ただ高2で来年大学を受験しようと思っているので、今入会しても来年の5月ぐらいまでしかできないんですが、助けられるぐらい強くなれますか?
質問2
今高2で、来年大学を受験しようと思っているので、今入会しても6か月ぐらいしかできないんですが、組み手はできるようになりますか。
質問3
浪人して受験勉強をしている者ですが、空手に興味があります。
今始めるべきか、大学に受かってはじめるべきか悩んでいます。
受験生で空手を始めたいと思っている人は多いと思います。
私も、本格的に空手を始めたのは大学受験で浪人した時です。
質問1と2は、受験のため期間が短くなってしまうけど、稽古をして強くなれるかといった質問の趣旨だと思います。
もちろん、半年でもやればやらないよりは強くなれるでしょうし、組手も基本的な動きはやれるようになります。
ただ、こうした中途半端な期間に限定して稽古を行うというのは、外国の方とか、職業上の制限といった場合は理解できますが、受験といった自分の進路を決定する重要な分岐点においての選択としては少々疑問が残ります。
受験という頭を使うことに偏った生活を是正し、運動不足の解消と精神力の鍛錬を兼ねて行うということなら賛成しますが、どうも質問1と2にはそういった趣旨とは違うようです。
それと「いじめられている人をたすけるために強くなりたい」ということですが、他人の心配をする以前の問題として自分自身はどうなのでしょうか。
高校生はまだ選挙権もなく自活もできず、法的には一人前の人間ではありません。
大人の庇護下でかろうじて生きている弱者の典型なのです。
たとえ、空手でどんなに強くなったところで、本当に力があって、しかも悪意の大人にあっては虫けらのごとく抹殺されるでしょう。

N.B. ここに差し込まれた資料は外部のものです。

(* ===== verification/AdapterTypes.v ===== *)
(** * The declared types of the adapter (src/adapter/types.ts and the
      interfaces of src/adapter/gitlab-client.ts)

    The TypeScript types the adapter is written with, as data: [has_type]
    checks a dynamic value against one.  Types are structural, so a value may
    have more properties than its interface, and [k?: t] admits [undefined]
    for [k].  [mappers_typed] proves that the casts between the raw and the
    sync types tell the truth, for every mapper but one: what
    [RawApprovalRule] says of the approvers of a rule is too little for
    [mapApprovalRule], and the theorem is about [ExactApprovalRule]. *)

From S2P Require Import Prelude JsMap JsString JsVal Platform Sync MergeRequests GitLabMaps.
Open Scope nat_scope.
Open Scope string_scope.
Open Scope list_scope.

(** ** Types *)

Inductive ty :=
  | TNumber | TString | TBoolean | TDate | TNull | TUndefined
  | TLiteral (s : string)
  | TArray (t : ty)
  | TUnion (t u : ty)
  | TInterface (properties : list (string * ty)).

Declare Scope ts_scope.
Delimit Scope ts_scope with ts.
Infix "||" := TUnion : ts_scope.
Notation "k ~: t" := (k, t%ts) (at level 70, only parsing).
Notation "k ~? t" := (k, TUnion t%ts TUndefined) (at level 70, only parsing).

Definition literals (s : string) (l : list string) : ty := fold_left (fun t s => TUnion t (TLiteral s)) l (TLiteral s).
Definition nullable (t : ty) : ty := TUnion t TNull.

Fixpoint has_type (t : ty) (v : jsval) : bool :=
  match t with
  | TNumber => match v with VNum _ | VNaN => true | _ => false end
  | TString => match v with VStr _ => true | _ => false end
  | TBoolean => match v with VBool _ => true | _ => false end
  | TDate => match v with VDate _ => true | _ => false end
  | TNull => match v with VNull => true | _ => false end
  | TUndefined => match v with VUndef => true | _ => false end
  | TLiteral s => is_text v s
  | TArray t => match v with VArr l => forallb (has_type t) l | _ => false end
  | TUnion t u => has_type t v || has_type u v
  | TInterface ps =>
      match v with
      | VObj r => (fix all ps := match ps with [] => true | p :: ps => has_type p.2 (prop_of r p.1) && all ps end) ps
      | _ => false
      end
  end.

(** ** The sync records (types.ts) *)

Definition SyncUser : ty := TInterface [
  "id" ~: TNumber; "username" ~: TString; "name" ~: TString; "email" ~: nullable TString;
  "avatarUrl" ~: nullable TString; "webUrl" ~: TString].

Definition SyncLabel : ty := TInterface [
  "id" ~: TNumber; "name" ~: TString; "color" ~: TString; "description" ~: nullable TString].

Definition SyncMilestone : ty := TInterface [
  "id" ~: TNumber; "iid" ~: TNumber; "title" ~: TString; "description" ~: nullable TString;
  "state" ~: literals "active" ["closed"]; "dueDate" ~: nullable TString; "startDate" ~: nullable TString;
  "createdAt" ~: TString; "updatedAt" ~: TString].

Definition SyncReviewPosition : ty := (
  TInterface ["positionType" ~: TLiteral "text"; "filePath" ~: TString; "oldLine" ~: nullable TNumber;
              "newLine" ~: nullable TNumber; "baseSha" ~: TString; "headSha" ~: TString; "startSha" ~: TString] ||
  TInterface ["positionType" ~: TLiteral "image"; "filePath" ~: TString; "x" ~: TNumber; "y" ~: TNumber;
              "width" ~: TNumber; "height" ~: TNumber; "baseSha" ~: TString; "headSha" ~: TString] ||
  TInterface ["positionType" ~: TLiteral "file"; "filePath" ~: TString; "baseSha" ~: TString; "headSha" ~: TString])%ts.

Definition SyncNote : ty := TInterface [
  "id" ~: TNumber; "body" ~: TString; "author" ~: SyncUser; "createdAt" ~: TString; "updatedAt" ~: TString;
  "system" ~: TBoolean; "confidential" ~: TBoolean; "noteableType" ~? literals "Issue" ["MergeRequest"];
  "position" ~? SyncReviewPosition].

Definition MergeStatus : ty := literals "can_be_merged" ["cannot_be_merged"; "unchecked"; "locked"].
Definition ApprovalStatus : ty := literals "pending" ["approved"; "changes_requested"].

Definition SyncChangedFile : ty := TInterface [
  "path" ~: TString; "oldPath" ~? TString; "additions" ~: TNumber; "deletions" ~: TNumber;
  "status" ~: literals "added" ["modified"; "deleted"; "renamed"]; "diffBody" ~? TString; "diffOverflow" ~? TBoolean].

「いじめられている人を助けるため」という大きな目標を持つのであれば、まず受験なり、何なり自分の人生を方向付ける一番大切な事を成し遂げることが一番大切なことです。
私自身も若い頃思い当たることが山ほどありますが、受験という重圧の下では、いろいろ受験と関係ないことに興味がいきがちになります。
しかし、それは本当の魂の欲求ではなく、たんなる逃避なのです。
恐らく、受験が終わったら潮が引くように興味を失います。
私はこういった逃避として受験以外の事に興味を持って行うことには基本的に賛同しかねます。
少なくとも現空研では歓迎いたしません。
ただし、空手を受験勉強をよりよく進めるためということであれば話は違ってきます。
勉強ばかりに偏って体を全然動かさないよりは適度な運動と刺激を体に与えることで生活全体にはりがでてきて結果的には受験勉強もはかどるということは十分に考えられます。

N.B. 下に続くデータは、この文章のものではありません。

Definition client_listMRNotes (fuel : nat) (pid iid : jsval) (since : option jsdate)
    : MC (option (list record)) :=
  let! after := updated_after since in
  all_pages fuel (mr_notes_path pid iid) after (fun raw => lift_res (map_array mapMRNote raw)).

Definition client_createMRNote (pid iid : jsval) (body : record) : MC record :=
  let! raw := request "POST" (mr_notes_path pid iid) [] (Some body) None in lift_res (mapMRNote raw).

Definition client_updateMRNote (pid iid : jsval) (noteId : Z) (body : record) : MC record :=
  let! raw := request "PUT" (mr_notes_path pid iid +:+ "/" +:+ num_to_string noteId) [] (Some body) None in
  lift_res (mapMRNote raw).

Definition client_deleteMRNote (pid iid : jsval) (noteId : Z) : MC unit :=
  request "DELETE" (mr_notes_path pid iid +:+ "/" +:+ num_to_string noteId) [] None None ;;! ret tt.

Definition getPipeline (pid : jsval) (pipelineId : Z) : MC record :=
  let! raw := get (project_path pid +:+ "/pipelines/" +:+ num_to_string pipelineId) in
  lift_res (mapPipeline raw).

Definition getVersion : MC jsval := get "/api/v4/version".

(** ** Epics and groups *)

Definition client_listEpics (fuel : nat) (gid : jsval) (since : option jsdate) : MC (option (list record)) :=
  let! ee := ensureEE in
  if negb ee then ret (Some [])
  else
    let! after := updated_after since in
    all_pages fuel (group_path gid +:+ "/epics") after
      (fun raw => lift_res (map_array (fun e => mapEpic e []) raw)).

Definition epic_path (gid iid : jsval) : string := group_path gid +:+ "/epics/" +:+ js_String iid.

Definition getEpic (gid iid : jsval) : MC record :=
  let! ee := ensureEE in
  if negb ee then throw (GitLabApiError 0 "getEpic invoked on a non-EE instance")
  else
    let! raw := get (epic_path gid iid) in
    let! confidential := get_prop raw "confidential" in
    if is_true confidential then
      throw (ConfidentialEpicError (js_String iid) (js_String (project_number gid)))
    else lift_res (mapEpic raw []).

(** The iid and the project id of each row. *)
Definition epic_issue (raw : jsval) : res (jsval * jsval) :=
  let? iid := res_prop raw "iid" in
  let? project_id := res_prop raw "project_id" in
  Ok (iid, project_id).

Definition client_listEpicIssues (fuel : nat) (gid iid : jsval) : MC (option (list (jsval * jsval))) :=
  let! ee := ensureEE in
  if negb ee then ret (Some [])
  else
    all_pages fuel (epic_path gid iid +:+ "/issues") []
      (fun raw => let! l := iterate raw in lift_res (map_res epic_issue l)).

(** The walk from a group to its root, 32 groups at most. *)
Fixpoint walk_up (depth : nat) (cacheKey : string) (pid currentGroupId : jsval) : MC jsval :=
  match depth with
  | O => throw (GitLabApiError 0 ("namespace walk exceeded depth for project " +:+ js_String pid))
  | S depth =>
      let! group := get (group_path currentGroupId) in
      let! parent_id := get_prop group "parent_id" in
      if is_nullish parent_id then
        let! now := client_now in
        modify (fun s => set_groups
          (jset cacheKey (MkGroupEntry currentGroupId (now + TOP_LEVEL_GROUP_CACHE_TTL_MS)) (cl_groups s)) s) ;;!
        ret currentGroupId
      else walk_up depth cacheKey pid parent_id
  end.

(** The walk from the project's namespace. *)
Definition top_level_group (cacheKey : string) (pid : jsval) : MC jsval :=
  let! project := get (project_path pid) in
  let! namespace := get_prop project "namespace" in
  if negb (is_defined namespace) then
    throw (GitLabApiError 0 ("project " +:+ js_String pid +:+ " has no namespace"))
  else
    let! kind := get_prop namespace "kind" in
    if is_text kind "user" then
      throw (GitLabApiError 0
        ("project " +:+ js_String pid +:+ " is in a user namespace; epics require a group"))
    else
      let! id := get_prop namespace "id" in
      walk_up 32 cacheKey pid id.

私自身も人生において何度も苦しい時や四面楚歌といった状況になったこともありますが、空手で鍛えられた精神力で乗り切ることができました。
現在の現空研にも、受験生はおりますし、過去にも受験に失敗したものも成功したものもいます。
しかし、空手で黒帯を狙える程度までもくもくと鍛錬を続けた者は、例外なく何らかの成功を収めています。
一事を成すことができる人間は他の事でも成功する確率が高いのです。
ですから、こういった趣旨で空手を稽古したいということなら受験生でも歓迎いたします。
空手に限りませんが武道は、単なる格闘のための技術だけでなく生き方そのものを問うものなのです。
より意義のある人生を送るために自分を鍛えて強くする、このために武道はあります。
そういった人生に対して今自分が置かれている立場や状況それを十分に考えて検討してみてください。
少々辛口の回答になりましたが、受験どころか、かと言ってまともな仕事もしないで、繁華街をフラフラと遊びまわっている「できそこない」の若者も目につくことが多い昨今、こうした「質問」をよこすことだけでも見所のある若者には間違いありませんね。
どのような選択をしても、信念を持って当面の目標を完遂することに専念して頑張ってください。